I've never been a fan of this UX technique:

  • It's almost always counterintuitive (deliberate cognitive dissonance) because a single scrolling motion produces varying scrolling effects

  • Many sites nowadays (particularly mobile interfaces) have multiple layers of interactions with drawers, drop downs, slide-ins and dialogs, and parallax scrolling adds additional unnecessary Z-axis complexity to interfaces.

  • Proponents often cite the "realistic" interaction of foreground versus background elements, but ultimately the screen is a flat environment so faking deep 3D perspective is incredibly hard to get right without incurring confusion over what the actual perspective is. In real life, every parallax site I've seen forces a change in the perspective point from the user, which is the opposite of realistic.

  • Many (even most) parallax interfaces fail to properly indicate which elements are in the parallax background, so it's distracting to users when pieces start moving in different proportions.
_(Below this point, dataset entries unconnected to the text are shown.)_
(** A new tcb is not in any list, and no object changes. *)
Lemma join_step s q g j t st :
  ep_inv s q -> below (e_st s) -> tcb_create g j (e_st s) = (t, st) ->
  ep_inv (ESys st (if t =? NULL then e_clients s else <[t := Idle]> (e_clients s)) (e_server s) (e_log s)) q.
Proof.
  intros I (A & B & C) E. unfold tcb_create in E.
  pose proof (malloc_cases (v_alloc (e_st s)) sizeof_tcb A ltac:(unfold sizeof_tcb; lia)) as M.
  destruct (malloc (v_alloc (e_st s)) sizeof_tcb) as [r a]. destruct M as (_ & _ & M).
  destruct (Z.eqb_spec r NULL) as [-> | N]; injection E as <- <-; [by destruct I; split|].
  rewrite (proj2 (Z.eqb_neq r NULL) N). destruct M as [M | (-> & Hr & _)]; [done|].
  set (r := a_next (v_alloc (e_st s))) in *.
  assert (forall x, is_Some (v_tcbs (e_st s) !! x) -> x <> r) as Ct by (intros x Hx; specialize (C x Hx); lia).
  assert (forall x, is_cell (v_cells (e_st s)) x -> x <> domain_hook r /\ x <> endpoint_hook r) as Cc.
  { intros x Hx. specialize (B x Hx). unfold domain_hook, endpoint_hook. lia. }
  assert (is_cell (v_cells (e_st s)) (ep_client service)) as Hh by (eapply ring_cell; [apply (iv_ring _ _ I) | by left]).
  assert (e_clients s !! r = None) as Hr0.
  { destruct (e_clients s !! r) as [pc |] eqn:Ep; [|done].
    destruct (iv_clients _ _ I _ _ Ep) as (_ & _ & _ & _ & b & Hb & _). by destruct (Ct r). }
  split; simpl; [apply (iv_service _ _ I) | | | | | | apply (iv_log _ _ I)].
  - eapply ring_frame; [|apply (iv_ring _ _ I)]. intros y Hy.
    destruct (Cc y); [by eapply ring_cell; [apply (iv_ring _ _ I)|]|].
    unfold INIT_LIST_HEAD. by rewrite !lookup_insert_ne.
  - intros c Hc. destruct (iv_queue _ _ I c Hc) as [pc Hpc]. rewrite lookup_insert_ne by congruence. eauto.
  - intros c pc Hc. rewrite !init_cells. destruct (decide (c = r)) as [-> | Nc].
    + rewrite lookup_insert_eq in Hc. injection Hc as <-. rewrite lookup_insert_eq.
      destruct (iv_server _ _ I) as (bs & Hs & _). destruct (Cc _ Hh) as [_ Hep].
      split_and!; [by intros F; destruct (Ct server); [eauto|] | done | congruence | by left |].
      eexists. split; [done|]. split; [|done]. intros Hq. destruct (iv_queue _ _ I r Hq) as [? ?]. congruence.
    + rewrite lookup_insert_ne in Hc by done. rewrite lookup_insert_ne by done.
      destruct (iv_clients _ _ I _ _ Hc) as (J1 & J2 & J3 & J4 & J5). split_and!; auto.
  - destruct (iv_server _ _ I) as (bs & Hs & H0 & Hl). exists bs. rewrite lookup_insert_ne by (intros F; destruct (Ct server); eauto).
    split; [done|]. split; [done|]. unfold map_sum in *. rewrite map_fold_insert_L; [|intros; lia|done]. simpl. done.
  - rewrite <- (app_nil_r q). apply (server_ok_keep s); [apply (iv_serving _ _ I) | done | |]; simpl.
    + intros d Hd. destruct (queue_tcb _ _ _ I Hd) as (bd & _ & _ & Hbd & _).
      exists bd, bd. rewrite lookup_insert_ne; [done|]. intros F. destruct (Ct d); eauto.
    + intros d pd p _ Hpd Hp. rewrite lookup_insert_ne by congruence. eauto.
Qed.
  • Google's Material Design framework has some nice principles explaining why content shouldn't collide in the same 2D space, and parallax websites often violate this physical principle.

I can see why parallax effects took off originally as a gimmicky creative technique, but now that the novelty has worn off, is it time for this effect to die off or are there still valid uses for it aside from perhaps the very simplest long page websites with hero images?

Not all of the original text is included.